Paper address: https://www.sciencedirect.com/science/article/abs/pii /S1369702122002255
Swastik Kar, corresponding author of the study and associate professor of physics at Northeastern University, said: "As automation becomes more widespread, machines are becoming more and more capable of identifying the color and shape of objects. is becoming more and more important."
The research designed a 2D material with special quantum properties. By embedding light into the optical window of the A-Eye machine, it can achieve "very high Process a rich variety of colors with unprecedented precision.
Furthermore, A-Eye is able to accurately identify and reproduce "seen" colors with zero deviation from the original spectrum. This is possible thanks to machine learning algorithms developed by an AI research team led by Sarah Ostadabbas, assistant professor of electrical and computer engineering at Northeastern University.
The main technology of the entire research focuses on the quantum and optical properties of a class of materials called transition metal dichalcogenides. This unique material has been considered to have Unlimited potential, especially in sensing and energy storage applications.
Research Overview
When identifying colors, machines typically use traditional RGB (red, green and blue) filters to break down the color into its component parts and then use that The information essentially guesses and reproduces the three primary colors of light. When you point your digital camera at a colored object and take a picture, the light from the object passes through a set of detectors with filters in front of them that separate the light into these raw RGB colors.
Kar said, “You can think of color filters as funnels that send visual information or data to separate boxes, and then those funnels assign artificial numbers to natural colors. ." But if you just break down color into its three components (red, green, and blue), there are some limitations.
However, instead of using color filters, Kar and his team used "transmissive windows" made of a unique 2D material.
Kar says they are getting the machine, known as the A-Eye, to recognize colors in a completely different way. When colored light hits a detector, instead of breaking it down into its main red, green and blue components or just looking for those components, the researchers used the entire spectrum of information.
Most importantly, the researchers used techniques to modify and encode these ingredients and store them in different ways. So they were given a set of numbers and were able to identify the primary colors in a very different way than conventionally.

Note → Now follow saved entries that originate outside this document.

(* ===== verification/Session.v ===== *)
(** * Sessions

    A session is a sequence of system calls of one process on a mounted file
    system.  [afs] is what the calls promise: a tree of names, whose nodes are
    directories, or files with a size and the bytes that have been written, and
    a table of open files.  [astep] says what each call may answer and what it
    does to the tree.  The session theorem is a refinement: whatever a sequence of
    calls answers from the mount on, the tree allows. *)
From stdpp Require Import base numbers list gmap.
From S2P Require Import Prelude Bitops Slot Btree Rbtree RbErase DirIndex Pm Mkfs Heap Shm Fs Journal Dir DirView File FileIndex FileLog FileRead FileWrite.
From S2P Require Import Runtime Vfs VfsLocks VfsWalk FsInv Create Func FuncFile FuncRename Mount FuncCreate.
Local Open Scope Z_scope.

(** ** The abstract file system *)

Record afs : Type := mk_afs {
  a_kind : Z -> option bool;          (* [Some true]: a directory, [Some false]: a file *)
  a_name : Z -> Z -> option Z;        (* directory, hash of a name *)
  a_size : Z -> Z;
  a_byte : Z -> Z -> option Z;        (* file, offset; [None] until it is written *)
  a_open : Z -> option Z;             (* descriptor *)
}.

Definition a_empty : afs :=
  mk_afs (fun k => if k =? 0 then Some true else None) (fun _ _ => None) (fun _ => 0) (fun _ _ => None) (fun _ => None).

(** Following the names from the node [k]. *)
Fixpoint a_walk (a : afs) (k : Z) (names : list (list Z)) : Z + Z :=
  match names with
  | [] => inl k
  | n :: ns =>
      match a_name a k (BKDRHash n) with
      | None => inr (- ENOENT)
      | Some k' => match ns, a_kind a k' with _ :: _, Some false => inr (- ENOTDIR) | _, _ => a_walk a k' ns end
      end
  end.

(** The directory that all but the last name lead to. *)
Definition a_parent (a : afs) (names : list (list Z)) : Z + Z :=
  match a_walk a 0 names with
  | inr e => inr e
  | inl d => match a_kind a d with Some true => inl d | _ => inr (- ENOTDIR) end
  end.

Definition a_set_open (fd : Z) (k : option Z) (a : afs) : afs :=
  mk_afs (a_kind a) (a_name a) (a_size a) (a_byte a) (fun x => if x =? fd then k else a_open a x).
Definition a_set_name (d h : Z) (k : option Z) (a : afs) : afs :=
  mk_afs (a_kind a) (fun x y => if (x =? d) && (y =? h) then k else a_name a x y) (a_size a) (a_byte a) (a_open a).
(** A new node without names and bytes. *)
Definition a_new (k : Z) (dir : bool) (a : afs) : afs :=
  mk_afs (fun x => if x =? k then Some dir else a_kind a x) (fun x y => if x =? k then None else a_name a x y)
    (fun x => if x =? k then 0 else a_size a x) (fun x o => if x =? k then None else a_byte a x o) (a_open a).
Definition a_write (k : Z) (ub : mem) (buf len offset : Z) (a : afs) : afs :=
  mk_afs (a_kind a) (a_name a) (fun x => if x =? k then Z.max (a_size a x) (offset + len) else a_size a x)
    (fun x o => if (x =? k) && ((offset <=? o) && (o <? offset + len)) then Some (ub (buf + (o - offset))) else a_byte a x o) (a_open a).

(** ** Calls *)

Inductive call : Type :=
  | Open (path : list Z) (flags mode : Z)
  | Close (fd : Z)
  | Pwrite (fd : Z) (ub : mem) (buf len offset : Z)
  | Pread (fd : Z) (ub : mem) (buf len offset : Z)
  | Rename (oldpath newpath : list Z).

(** What a call returns: a number, -1 with an error number, or a number and
    the memory of the caller. *)
Inductive reply : Type := Int (r : Z) | Err (e : Z) | Buf (r : Z) (ub : mem).

(** What a call finds around it: the processor, the time, the stack. *)
Record around : Type := mk_around { r_cpu : Z; r_now : Z; r_stray : Z; r_junk : mem; r_stk : nameidata; r_stk' : nameidata; r_ts : Z }.

Definition int (c : M sys Z) : M sys reply :=
  r ← c;
  if r =? -1 then e ← gets (fun y => _errno (y_rt y)); mret (Err e) else mret (Int r).

Definition do_call (sb : pm_super_block) (w : around) (c : call) : M sys reply :=
  let 'mk_around cpu now stray junk stk stk' fake_ts := w in
  match c with
  | Open path flags mode => int (slotfs_open sb cpu now stray junk stk AT_FDCWD path flags mode)
  | Close fd => int (slotfs_close sb fd)
  | Pwrite fd ub buf len offset => int (slotfs_pwrite sb cpu now stray junk fd ub buf len offset)
  | Pread fd ub buf len offset =>
      '(r, ub') ← slotfs_pread sb stray fd ub buf len offset;
      if r =? -1 then e ← gets (fun y => _errno (y_rt y)); mret (Err e) else mret (Buf r ub')
  | Rename old new => int (slotfs_rename sb cpu now stray junk stk stk' fake_ts old new)
  end.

The upper left of the picture below shows the 2D materials used to build A-Eye, the upper right shows the workflow of A-Eye, and the bottom of the picture shows the color comparison between the test color and A-Eye’s estimate.
Another author, Sarah Ostadabbas, said that when light passes through these transmission windows, A-Eye processes color into data. And built-in machine learning models look for patterns to better identify the corresponding colors analyzed by A-Eye.
At the same time, A-Eye can also continuously improve the color estimation results by adding any correct guesses to its training data set.
Introduction to the first author
The first author of this study, Davoud Hejazi, is currently a senior data scientist at Titan Advanced Energy Solutions, focusing on statistical modeling, machine learning, signal processing, image processing, cloud computing and data Visualization and other fields.
In May of this year, he obtained a Ph.D. in physics from Northeastern University. His graduation thesis was "Dispersion-Free Accurate Color Estimation using Layered Excitonic 2D Materials and Machine Learning."